Ada saatnya sesuatu yang kau lupa akan lebih baik jika kelak kau sendiri yang mengingatnya. Sebab hati manusia bagaikan museum menyimpan banyak kenangan. Museum yang baik menata artefak paling bersejarah, menyusun papirus pentingnya dengan tepat memilah-milah. Museum yang baik akan tau mana yang masih perlu diletakkan di tempat prioritas, dan mana yang dibuang saja ke gudang.
Bagaimana dengan kenangan luka karena kematian? 
Bukankah setiap pertanyaan selalu turun bersama jawabannya. Dan untuk mempertemukan keduanya cuma waktu yang dibutuhkan.

Hargo Dumilah, 2012.

Ini kali pertama aku mendaki. Keluh bercampur peluh seperti memuai bersama gurat-gurat putih awan melayang di kejauhan. Kau tau, ketika kekasih berada jauh, sang rindu tambah ingin direngkuh. Bersamaan dengan pudarnya bayang wajahmu diantara kepulan rokokku, aku turun. Tinggal beberapa langkah kami ber 5 sampai di pos 3. Dering ponsel terdengar nyaring menyampaikan pesan yang diterima terlambat.

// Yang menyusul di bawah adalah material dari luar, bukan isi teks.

(** The six comparisons of two decimals, from one difference. *)
Lemma comparisons_of_difference (a b : Q) :
  let self := {| NumericType.value := a |} in
  (forall op,
     In op [NumericType.equal_to; NumericType.not_equal_to; NumericType.greater_than;
            NumericType.greater_than_or_equal_to; NumericType.less_than;
            NumericType.less_than_or_equal_to] ->
     op self (VDec b) = Raise (Overflow "above Emax")) \/
  (exists l e g : bool,
     NumericType.less_than self (VDec b) = Ok l /\
     NumericType.equal_to self (VDec b) = Ok e /\
     NumericType.not_equal_to self (VDec b) = Ok (negb e) /\
     NumericType.greater_than self (VDec b) = Ok g /\
     ((l = true /\ e = false /\ g = false) \/
      (l = false /\ e = true /\ g = false) \/
      (l = false /\ e = false /\ g = true)) /\
     NumericType.greater_than_or_equal_to self (VDec b) = Ok (negb l) /\
     NumericType.less_than_or_equal_to self (VDec b) = Ok (negb g) /\
     NumericType.less_than {| NumericType.value := b |} (VDec a) = Ok g).
Proof.
  intros self. subst self.
  pose proof (sub_swap a b) as H. pose proof (sub_Raise a b) as He.
  destruct (Context.sub a b) as [r|e] eqn:Eab, (Context.sub b a) as [r'|e'] eqn:Eba;
    try contradiction.
  - right. destruct (one_of_three r r' H) as (Hone & Hge & Hle).
    exists (NumericType.dec_gt r' NumericType.EPSILON),
           (NumericType.dec_le (Qabs r) NumericType.EPSILON),
           (NumericType.dec_gt r NumericType.EPSILON).
    unfold NumericType.greater_than_or_equal_to, NumericType.less_than_or_equal_to,
      NumericType.less_than, NumericType.equal_to, NumericType.not_equal_to,
      NumericType.greater_than, NumericType._assert_valid_value_and_cast.
    cbn [Py.bind NumericType.value]. rewrite Eab, Eba. cbn [Py.bind].
    split; [reflexivity|]. split; [reflexivity|].
    split; [reflexivity|]. split; [reflexivity|]. split; [exact Hone|].
    split; [| split; [| reflexivity]].
    + rewrite <- Hge. now destruct (NumericType.dec_gt r _).
    + rewrite <- Hle. now destruct (NumericType.dec_gt r' _).
  - left. pose proof (He e eq_refl) as E. subst e e'.
    intros op Hop. simpl in Hop.
    decompose [or] Hop; try contradiction; subst op;
      unfold NumericType.greater_than_or_equal_to, NumericType.less_than_or_equal_to,
        NumericType.less_than, NumericType.equal_to, NumericType.not_equal_to,
        NumericType.greater_than, NumericType._assert_valid_value_and_cast;
      cbn [Py.bind NumericType.value]; rewrite ?Eab, ?Eba; reflexivity.
Qed.

(** X3. For two finite decimals, either the difference is beyond the
    largest exponent of the context and all six comparisons raise
    [Overflow], or all six return and exactly one of [less_than],
    [equal_to] and [greater_than] holds; then
    [greater_than_or_equal_to] is the negation of [less_than],
    [less_than_or_equal_to] the negation of [greater_than], and
    [greater_than] is [less_than] with the operands exchanged. *)
Theorem numeric_trichotomy (a b : Q) :
  let self := {| NumericType.value := a |} in
  (forall op,
     In op [NumericType.equal_to; NumericType.not_equal_to; NumericType.greater_than;
            NumericType.greater_than_or_equal_to; NumericType.less_than;
            NumericType.less_than_or_equal_to] ->
     op self (VDec b) = Raise (Overflow "above Emax")) \/
  (exists l e g : bool,
     NumericType.less_than self (VDec b) = Ok l /\
     NumericType.equal_to self (VDec b) = Ok e /\
     NumericType.not_equal_to self (VDec b) = Ok (negb e) /\
     NumericType.greater_than self (VDec b) = Ok g /\
     ((l = true /\ e = false /\ g = false) \/
      (l = false /\ e = true /\ g = false) \/
      (l = false /\ e = false /\ g = true)) /\
     NumericType.greater_than_or_equal_to self (VDec b) = Ok (negb l) /\
     NumericType.less_than_or_equal_to self (VDec b) = Ok (negb g) /\
     NumericType.less_than {| NumericType.value := b |} (VDec a) = Ok g).
Proof. apply comparisons_of_difference. Qed.

(** ** Arguments that fail the cast *)



(** ** Tests on strings *)

Lemma string_cast_falsy (v : Py.value) :
  truthy v = false -> StringType._assert_valid_value_and_cast v = Ok "".
Proof.
  intros T. unfold StringType._assert_valid_value_and_cast, or_. now rewrite T.
Qed.

Section StringTests.
Import StringOperators.
Local Open Scope string_scope.

Lemma append_cons (c : ascii) (s t : string) :
  (String c s ++ t)%string = String c (s ++ t)%string.
Proof. reflexivity. Qed.

Lemma append_empty_l (s : string) : ("" ++ s)%string = s.
Proof. reflexivity. Qed.

Lemma append_empty_r (s : string) : (s ++ "")%string = s.
Proof.
  induction s as [|c s IH]; [reflexivity|]. rewrite append_cons. now f_equal.
Qed.

Lemma prefix_iff (p s : string) :
  String.prefix p s = true <-> exists q, s = (p ++ q)%string.
Proof.
  revert s. induction p as [|a p IH]; intros s.
  - simpl. destruct s; split; eauto.
  - destruct s as [|b s]; simpl.
    + split; [discriminate | intros [q H]; rewrite append_cons in H; discriminate].
    + destruct (ascii_dec a b) as [<- | Hne].
      * rewrite IH. split; intros [q H]; exists q; rewrite append_cons in *; congruence.
      * split; [discriminate|]. intros [q H]. rewrite append_cons in H.
        congruence.
Qed.

Lemma is_suffix_iff (p s : string) :
  is_suffix p s = true <-> exists q, s = (q ++ p)%string.
Proof.
  induction s as [|b s IH]; cbn [is_suffix].
  - rewrite orb_false_r, String.eqb_eq. split.
    + intros ->. now exists "".
    + intros [[|c q] H]; [auto | rewrite append_cons in H; discriminate].
  - rewrite orb_true_iff, String.eqb_eq, IH. split.
    + intros [-> | [q ->]]; [now exists "" | now exists (String b q)].
    + intros [[|c q] H]; [now left|].
      rewrite append_cons in H. injection H as -> ->. right. eauto.
Qed.

Lemma is_substring_iff (p s : string) :
  is_substring p s = true <-> exists a b, s = (a ++ p ++ b)%string.
Proof.
  induction s as [|c s IH]; cbn [is_substring].
  - rewrite orb_false_r, prefix_iff. split.
    + intros [q H]. now exists "", q.
    + intros ([|d a] & b & H); [eauto | rewrite append_cons in H; discriminate].
  - rewrite orb_true_iff, prefix_iff, IH. split.
    + intros [[q H] | (a & b & ->)]; [now exists "", q | now exists (String c a), b].
    + intros ([|d a] & b & H); [left; eauto|].
      rewrite append_cons in H. injection H as -> ->. right. eauto.
Qed.

End StringTests.

(** X5. [starts_with], [ends_with] and [contains] hold exactly when the
    stored string is the argument followed, preceded or surrounded by
    other text.  A falsy argument (such as [None]) is cast to the empty
    string, for which all three hold on every instance. *)
Theorem string_tests (self : StringType.t) (p : string) :
  (StringOperators.starts_with self (VStr p) = Ok true <->
     exists q, StringType.value self = (p ++ q)%string) /\
  (StringOperators.ends_with self (VStr p) = Ok true <->
     exists q, StringType.value self = (q ++ p)%string) /\
  (StringOperators.contains self (VStr p) = Ok true <->
     exists a b, StringType.value self = (a ++ p ++ b)%string) /\
  (forall arg, truthy arg = false ->
     StringOperators.starts_with self arg = Ok true /\
     StringOperators.ends_with self arg = Ok true /\
     StringOperators.contains self arg = Ok true).
Proof.
  unfold StringOperators.starts_with, StringOperators.ends_with,
    StringOperators.contains, StringType.type_operator.
  rewrite string_cast_of_string. cbn [Py.bind].
  split; [| split; [| split]].
  - rewrite <- prefix_iff. split; [intros [= H]; exact H | intros ->; reflexivity].
  - rewrite <- is_suffix_iff. split; [intros [= H]; exact H | intros ->; reflexivity].
  - rewrite <- is_substring_iff. split; [intros [= H]; exact H | intros ->; reflexivity].
  - intros arg T. rewrite (string_cast_falsy arg T). cbn [Py.bind].
    repeat split; f_equal.
    + now destruct (StringType.value self).
    + apply is_suffix_iff. exists (StringType.value self).
      symmetry. apply append_empty_r.
    + apply is_substring_iff. now exists "", (StringType.value self).
Qed.

Lemma string_tests_witness :
  StringOperators.starts_with {| StringType.value := "AESEV" |} VNone = Ok true /\
  StringOperators.ends_with {| StringType.value := "AESEV" |} VNone = Ok true /\
  StringOperators.contains {| StringType.value := "AESEV" |} VNone = Ok true.
Proof.
  apply (proj2 (proj2 (proj2 (string_tests {| StringType.value := "AESEV" |} "")))).
  reflexivity.
Defined.

(** ** Case folding *)

Lemma lower_ascii_idempotent (c : ascii) : lower_ascii (lower_ascii c) = lower_ascii c.
Proof. destruct c as [[] [] [] [] [] [] [] []]; reflexivity. Qed.

Lemma lower_idempotent (s : string) : lower (lower s) = lower s.
Proof.
  induction s as [|c s IH]; simpl; [reflexivity|].
  now rewrite lower_ascii_idempotent, IH.
Qed.

(** X6. Case-insensitive equality of strings holds wherever equality
    holds, is symmetric in the stored string and the argument, and does
    not change when either side is put in lower case. *)
Theorem string_equal_to_case_insensitive (s t : string) :
  (StringType.equal_to {| StringType.value := s |} (VStr t) = Ok true ->
   StringType.equal_to_case_insensitive {| StringType.value := s |} (VStr t) = Ok true) /\
  StringType.equal_to_case_insensitive {| StringType.value := s |} (VStr t)
  = StringType.equal_to_case_insensitive {| StringType.value := t |} (VStr s) /\
  StringType.equal_to_case_insensitive {| StringType.value := s |} (VStr t)
  = StringType.equal_to_case_insensitive {| StringType.value := lower s |} (VStr (lower t)) /\
  StringType.equal_to_case_insensitive {| StringType.value := s |} (VStr t)
  = StringType.equal_to {| StringType.value := lower s |} (VStr (lower t)).
Proof.
  unfold StringType.equal_to_case_insensitive, StringType.equal_to,
    StringType.type_operator.
  rewrite !string_cast_of_string. cbn [Py.bind StringType.value].
  split; [| split; [| split]].
  - intros [= H]. apply String.eqb_eq in H. subst t. now rewrite String.eqb_refl.
  - now rewrite String.eqb_sym.
  - now rewrite !lower_idempotent.
  - reflexivity.
Qed.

Kamu meninggal dunia...?!!!

Seteguk air mineral membakar kerongkonganku. Seperti dilibas parang, tubuhku rapuh seketika. Sinyal sialan menghalangi panggilanku pada nomor yang baru saja mengirimi kami pesan.
Aku berlari turun. Benar-benar berlari dengan pandangan yang kabur tertutup genangan air di mataku. Seorang teman yang kewalahan mengikuti langkahku, ranting-ranting menyayat, jatuh berulang, sampai jurang pun tak kuhiraukan. Aku berlari. Aku ingin segera pulang.

Di kavling 19 aku tersimpuh di atas jasadmu yang sudah terkubur rapat bahkan aku tak sempat menatap. Tangisku pecah. Andai aku pulang lebih awal. Andai kuikuti saranmu untuk menunda pendakian. Andai....

Jogjakarta, 2014.

Terbuat dari apakah kenangan itu? Apakah itu seperti segelas kopi yang selalu dirindu aromanya? Atau seperti lengkingan sax Kenny G? Semisal kenangan bekukan nadi, kau pasti telah pecahkan sumbat jalan darah. Sejak itu aku berlari menuruni gunung. Berlari cepat, lebih cepat dan makin cepat. Berharap aku bisa sampai di rumah lebih awal. Berharap aku bisa menebus pelukan terakhir yang tak kesampaian.

Hallo sayang, sampai lelah aku kehabisan kata untuk memaknai rindu.